• [The problem] The result should be every line of the listing that holds the word "Variable".

• [Input records]
(* ===== verification/SendPkts.v ===== *)
(** The packet sender and receiver (lib/C/tools/send_pkts): a numbered sequence
    of frames is sent on one interface and checked on another. The receiver
    counts what is lost on the way, and waits for the frame with the last number.
    libnet and the random numbers are classes; [pcap] hands the receiver what is
    captured. *)

From S2P Require Import Prelude Words Bytes CStrings CNumbers HostRegs.
From Stdlib Require Import Ascii.
Local Open Scope Z_scope.

(** ** Options *)

Record options := mk_options {
  iface : string;
  num_pkts : Z;
  am_sender : bool;
  delay : Z;
  port : Z;
  pkt_length : Z;          (* 0 is random *)
  check_pkt : bool;
  dest : Z;
  src : Z
}.

Definition default_options : options := mk_options "nf2c0" 1 false 0 0x1234 0 false 0x03 0x00.

(** The cases of the switch over the options [getopt] finds; -f, which it knows, is
    none of them. *)
Definition option_step {W} (c : ascii) (optarg : string) (s : options) : host W options :=
  match c with
  | "v"%char => mret s
  | "i"%char => mret (mk_options optarg (num_pkts s) (am_sender s) (delay s) (port s) (pkt_length s)
                        (check_pkt s) (dest s) (src s))
  | "s"%char => mret (mk_options (iface s) (atoi optarg) true (delay s) (port s) (pkt_length s)
                        (check_pkt s) (dest s) (src s))
  | "d"%char => mret (mk_options (iface s) (num_pkts s) (am_sender s) (atoi optarg) (port s)
                        (pkt_length s) (check_pkt s) (dest s) (src s))
  | "p"%char => mret (mk_options (iface s) (num_pkts s) (am_sender s) (delay s)
                        (Z.land (atoi optarg) 0xffff) (pkt_length s) (check_pkt s) (dest s) (src s))
  | "c"%char => mret (mk_options (iface s) (num_pkts s) (am_sender s) (delay s) (port s)
                        (pkt_length s) true (dest s) (src s))
  | "l"%char =>
      let l := u32 (atoi optarg) in
      if (l <? 60) || (1514 <? l) then halted (HExit 1)
      else mret (mk_options (iface s) (num_pkts s) (am_sender s) (delay s) (port s) l
                   (check_pkt s) (dest s) (src s))
  | "S"%char =>
      let v := u32 (atoi optarg) in
      if 255 <? v then halted (HExit 1)
      else mret (mk_options (iface s) (num_pkts s) (am_sender s) (delay s) (port s) (pkt_length s)
                   (check_pkt s) (dest s) v)
  | "D"%char =>
      let v := u32 (atoi optarg) in
      if 255 <? v then halted (HExit 1)
      else mret (mk_options (iface s) (num_pkts s) (am_sender s) (delay s) (port s) (pkt_length s)
                   (check_pkt s) v (src s))
  | _ => halted (HExit 1)
  end.
(** The start of a transfer to the card: 1 when none is started. *)
Definition nf2u_send : U Z :=
  umod (fun c => set_u_dma_tx_in_progress (u_dma_tx_in_progress c + 1) c);;
  c ← uget;
  if negb (u_dma_tx_in_progress c =? 1) then
    umod (fun c => set_u_dma_tx_in_progress (u_dma_tx_in_progress c - 1) c);; mret 1
  else if u_free_txbuffs c =? tx_pool_size then
    umod (fun c => set_u_dma_tx_in_progress (u_dma_tx_in_progress c - 1) c);; mret 1
  else
    tb ← udef (u_txbuff c !! Z.to_nat (u_rd_txbuff c));
    addr ← uask ke_map;
    uemit (UHw (KMap PCI_DMA_TODEVICE addr (ut_len tb)));;
    umod (set_u_dma_tx_addr addr);;
    uwrite addr CPCI_REG_DMA_E_ADDR;;
    uwrite (ut_len tb) CPCI_REG_DMA_E_SIZE;;
    uwrite (Z.lor (NF2_SET_DMA_CTRL_MAC 0) DMA_CTRL_OWNER) CPCI_REG_DMA_E_CTRL;;
    mret 0.

(** Register reads and writes; any other request is refused. *)
Definition nf2u_ioctl (cmd : ioctl_cmd) (rq : nf2reg) : U (Z * option Z) :=
  match cmd with
  | SIOCREGREAD =>
      fails ← uask ke_copy_fails;
      if fails : bool then mret (- EFAULT, None)
      else
        v ← uread (reg rq);
        fails ← uask ke_copy_fails;
        if fails : bool then mret (- EFAULT, None) else mret (0, Some v)
  | SIOCREGWRITE =>
      fails ← uask ke_copy_fails;
      if fails : bool then mret (- EFAULT, None)
      else uwrite (val rq) (reg rq);; mret (0, None)
  | _ => mret (- EOPNOTSUPP, None)
  end.

(** ** Interrupts *)

(** The length is stored before the data, its high byte by way of the low one:
    [len & 0xFF00 >> 8] is [len & 0xFF]. *)
Definition u_intr_rx_complete : U unit :=
  c ← uget;
  uemit (UHw (KUnmap PCI_DMA_FROMDEVICE (u_dma_rx_addr c) MAX_DMA_LEN));;
  '(l, k) ← u_cell (u_wr_pool c);
  len ← uread CPCI_REG_DMA_I_SIZE;
  data ← uask ke_rx_buffer;
  let len := int32 len in
  let low := u8 (Z.land len (Z.shiftr 65280 8)) in
  umod (fun c => set_u_cells (<[l := mk_upacket (up_next k) len
                                 (low :: u8 (Z.land len 255) :: data)]> (u_cells c)) c);;
  umod (fun c => set_u_rx_wr_pos (u32 (u_rx_wr_pos c + len)) c);;
  umod (fun c => set_u_dma_rx_in_progress (u_dma_rx_in_progress c - 1) c);;
  umod (set_u_wr_pool (Some (up_next k))).

Definition u_intr_tx_complete : U unit :=
  c ← uget;
  tb ← udef (u_txbuff c !! Z.to_nat (u_rd_txbuff c));
  uemit (UHw (KUnmap PCI_DMA_TODEVICE (u_dma_tx_addr c) (ut_len tb)));;
  umod (fun c => set_u_rd_txbuff ((u_rd_txbuff c + 1) mod tx_pool_size) c);;
  umod (fun c => set_u_free_txbuffs (u_free_txbuffs c + 1) c);;
  umod (fun c => set_u_dma_tx_in_progress (u_dma_tx_in_progress c - 1) c);;
  c ← uget;
  uwhen (negb (u_free_txbuffs c =? tx_pool_size)) (_ ← nf2u_send; mret tt).

Definition u_intr_pkt_avail : U unit :=
  c ← uget;
  '(l, k) ← u_cell (u_wr_pool c);
  addr ← uask ke_map;
  uemit (UHw (KMap PCI_DMA_FROMDEVICE addr MAX_DMA_LEN));;
  umod (set_u_dma_rx_addr addr);;
  umod (fun c => set_u_dma_rx_in_progress (u_dma_rx_in_progress c + 1) c);;
  uwhen (bool_decide (u_rd_pool c = Some (up_next k)))
    (result ← uread CPCI_REG_INTERRUPT_MASK;
     uwrite (Z.land result (not32 INT_PKT_AVAIL)) CPCI_REG_INTERRUPT_MASK);;
  uwrite addr CPCI_REG_DMA_I_ADDR;;
  uwrite DMA_CTRL_OWNER CPCI_REG_DMA_I_CTRL.

Definition u_intr_error : U unit := _ ← uread CPCI_REG_ERROR; u_reset_cpci.

(** Whether the interrupt was for this card. *)
Definition nf2u_intr : U bool :=
  status ← uread CPCI_REG_INTERRUPT_STATUS;
  if status =? 0 then mret false
  else
    uwhen (has status INT_DMA_RX_COMPLETE) u_intr_rx_complete;;
    uwhen (has status INT_DMA_TX_COMPLETE) u_intr_tx_complete;;
    uwhen (has status INT_PKT_AVAIL) u_intr_pkt_avail;;
    uwhen (has status INT_DMA_TRANSFER_ERROR) u_intr_error;;
    uwhen (has status INT_DMA_SETUP_ERROR) u_intr_error;;
    uwhen (has status INT_DMA_FATAL_ERROR) u_intr_error;;
    mret true.

(** ** The pool, probe and removal *)

(** The loop of [nf2u_create_pool], [n] cells from the [i]-th on: each points to
    the one before it, the first to itself. What a fresh cell holds is [memory]. *)
Variable memory : nat -> bytes.

Fixpoint create_cells (n i : nat) : U bool :=
  match n with
  | O => mret true
  | S n =>
      fails ← uask ke_alloc_fails;
      if fails : bool then mret false
      else
        c ← uget;
        next ← (if (i =? 0)%nat then mret i else udef (u_ppool c));
        umod (fun c => set_u_cells (<[i := mk_upacket next 0 (memory i)]> (u_cells c)) c);;
        umod (set_u_ppool (Some i));;
        create_cells n (S i)
  end.

Definition nf2u_create_pool : U Z :=
  ok ← create_cells (Z.to_nat (rx_pool_size + 1)) 0;
  if ok : bool then
    c ← uget; umod (set_u_wr_pool (u_ppool c));; umod (set_u_rd_pool (u_ppool c));; mret 0
  else mret (- ENOMEM).

(** The loop that frees the cells, from [pkt] on, until it is back at the first. *)
Fixpoint destroy_cells (fuel : nat) (pkt : nat) : U unit :=
  match fuel with
  | O => udef None
  | S fuel =>
      c ← uget;
      k ← udef (u_cells c !! pkt);
      umod (fun c => set_u_cells (delete pkt (u_cells c)) c);;
      if bool_decide (u_ppool c = Some (up_next k)) then mret tt else destroy_cells fuel (up_next k)
  end.

Definition nf2u_destroy_pool : U unit :=
  c ← uget;
  pkt ← udef (u_ppool c);
  destroy_cells (S (size (u_cells c))) pkt;;
  umod (fun c => set_u_ppool None (set_u_wr_pool None (set_u_rd_pool None c))).

Fixpoint alloc_txbuffs (n i : nat) : U (bool * list user_txbuff) :=
  match n with
  | O => mret (true, [])
  | S n =>
      fails ← uask ke_alloc_fails;
      if fails : bool then mret (false, [])
      else uemit (UGet (UTxBuff i));; r ← alloc_txbuffs n (S i);
           mret (r.1, mk_utx (memory i) 0 :: r.2)
  end.

Fixpoint free_txbuffs_from (l : list user_txbuff) (i : nat) : U unit :=
  match l with [] => mret tt | _ :: l => uemit (UPut (UTxBuff i));; free_txbuffs_from l (S i) end.

(** The label [err_free_mem]; the array of buffers may not exist. *)
Definition u_free_mem (tx : option (list user_txbuff)) : U unit :=
  match tx with
  | Some l => free_txbuffs_from l 0;; uemit (UPut UTxArray)
  | None => mret tt
  end;;
  uemit (UPut UPriv);;
  nf2u_destroy_pool.
(* ===== verification/UserTheorems.v ===== *)
(** What the character device of a user card (UserCard.v) does, over any sequence of
    calls and interrupts: it reads no packet, sends none and never gives its
    interrupt back; a write stays the two bytes of the length; and its pool, when it
    has two cells or more, cannot be freed. *)

From S2P Require Import Prelude Words Bytes Card CardDriver CardProbe UserCard.
Local Open Scope Z_scope.

(** ** Triples *)

Definition triple {A} (P : uworld -> Prop) (m : U A) (Q : A -> uworld -> Prop) : Prop :=
  forall w a w', P w -> m w = Some (a, w') -> Q a w'.

Lemma triple_bind {A B} P (m : U A) Q (f : A -> U B) R :
  triple P m Q -> (forall a, triple (Q a) (f a) R) -> triple P (m ≫= f) R.
Proof.
  intros Hm Hf w b w' HP H. unfold mbind, U_bind in H.
  destruct (m w) as [[a w1]|] eqn:E; [|done]. exact (Hf a w1 b w' (Hm w a w1 HP E) H).
Qed.

Lemma triple_mono {A} P P' (m : U A) (Q Q' : A -> uworld -> Prop) :
  triple P m Q -> (forall w, P' w -> P w) -> (forall a w, Q a w -> Q' a w) -> triple P' m Q'.
Proof. intros H HP HQ w a w' Hw E. exact (HQ _ _ (H w a w' (HP _ Hw) E)). Qed.

(** ** The calls of a session *)

Inductive user_op :=
  | UOpen | URelease | URead (count : Z) (nonblock : bool)
  | UWrite (buf : bytes) (count : Z) (nonblock : bool)
  | UPoll | UIoctl (cmd : ioctl_cmd) (rq : nf2reg) | UIntr.

Create HintDb user discriminated.

Section Session.
Variable tx_pool_size : Z.
(** * PAP heartbeat collector: liveness store, zombie detector, alert client

    A shallow embedding of [src/config.ts], [src/store.ts],
    [src/zombie-detector.ts] and [src/alert-client.ts].

    Conventions of the embedding.
    - A JavaScript [number] that holds a millisecond timestamp, a counter
      or an uptime is a [Z]; all of them stay far below 2^53, where the
      double arithmetic of the source is exact integer arithmetic.
    - A [Date] is the [Z] of its [getTime()]; an ISO string made from a
      [Date] is kept as that same [Z].
    - Every [Date.now()] / [new Date()] of the source is an explicit
      argument of the embedded function: the clock is an input.
    - A [Map<string, V>] is a [gmap string V]; the [Set<string>] of the
      detector is a [gset string].  The source iterates a [Map] in
      insertion order, a [gmap] is enumerated in an order of its own;
      the order only decides in which order the alerts of one scan go
      out, and nothing below depends on it.
    - The [Set] of callbacks of one agent is an object shared between the
      store and the cleanup closures, so it lives in a heap of sets and
      is named by a reference.
    - The outcome of each [fetch] is read from a network oracle.
    - An [async] method is embedded as the run in which no other task is
      served between its [await]s: [sendAlert], [processQueue] and
      [check] are functions from the state at the call to the state at
      the return, and one [check] returns before the next one starts.
      A run in which a report, a [sendAlert] or a second [check] is
      served while one of them waits for the station is not described
      by these functions.  The statements on one whole call of
      [sendAlert], [processQueue] or [check] are statements on a call
      that runs alone, and say so. *)

From stdpp Require Import gmap strings list fin_maps sorting.
From Stdlib Require Import ZArith Lia.

Local Open Scope Z_scope.

(** ** config.ts *)

Inductive HeartbeatMode : Type := EMERGENCY | IDLE | SLEEP.

#[global] Instance HeartbeatMode_eq_dec : EqDecision HeartbeatMode.
Proof. solve_decision. Defined.

(** [HEARTBEAT_INTERVALS], in milliseconds. *)
Definition HEARTBEAT_INTERVALS (m : HeartbeatMode) : Z :=
  match m with
  | EMERGENCY => 5000
  | IDLE => 30000
  | SLEEP => 900000
  end.

Definition ZOMBIE_GRACE_MULTIPLIER : Z := 2.

Record Config : Type := mkConfig {
  port : Z;
  stationAlertUrl : string;
  stationAlertKey : string;
  collectorApiKey : string;
  clusterId : string;
  clusterName : string;
  zombieCheckIntervalMs : Z;
  alertQueueMaxSize : Z;
  alertQueueTtlMs : Z
}.

(** ** store.ts *)

Record HeartbeatEntry : Type := mkEntry {
  agent_uuid : string;
  agent_name : string;
  mode : HeartbeatMode;
  uptime_seconds : Z;
  last_seen : Z;
  first_seen : Z;
  consecutive_heartbeats : Z;
  observation_mode : bool;
  previous_mode : option HeartbeatMode;
  previous_uptime : option Z
}.

Record AgentStatus : Type := mkStatus {
  st_agent_uuid : string;
  st_agent_name : string;
  st_mode : HeartbeatMode;
  st_uptime_seconds : Z;
  st_last_seen : Z;
  healthy : bool;
  st_observation_mode : bool;
  st_consecutive_heartbeats : Z
}.

(** A callback is a function object; only its identity matters to the
    store.  A [SetRef] is the address of one [Set] of callbacks. *)
Abbreviation Callback := nat (only parsing).
Abbreviation SetRef := nat (only parsing).

Record HeartbeatStore : Type := mkStore {
  agents : gmap string HeartbeatEntry;
  observationCallbacks : gmap string SetRef;
  sets : list (list Callback)
}.

Definition emptyStore : HeartbeatStore :=
  {| agents := ∅; observationCallbacks := ∅; sets := [] |}.

(** What [recordHeartbeat] hands back. *)
Record RecordResult : Type := mkResult {
  isNew : bool;
  restartDetected : bool
}.

(** The closure returned by [enableObservation]: it captures the agent
    id, the [Set] object it registered in, and the callback. *)
Record Cleanup : Type := mkCleanup {
  cl_agent : string;
  cl_set : SetRef;
  cl_callback : Callback
}.

(** [Set.prototype.add] and [Set.prototype.delete] on an insertion-ordered
    set of callbacks. *)
Definition set_add (cb : Callback) (s : list Callback) : list Callback :=
  if bool_decide (cb ∈ s) then s else s ++ [cb].

Definition set_delete (cb : Callback) (s : list Callback) : list Callback :=
  filter (λ x, x ≠ cb) s.

Definition deref (r : SetRef) (h : list (list Callback)) : list Callback :=
  default [] (h !! r).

• [Finished exercise]
Variable memory : nat -> bytes.
Variable tx_pool_size : Z.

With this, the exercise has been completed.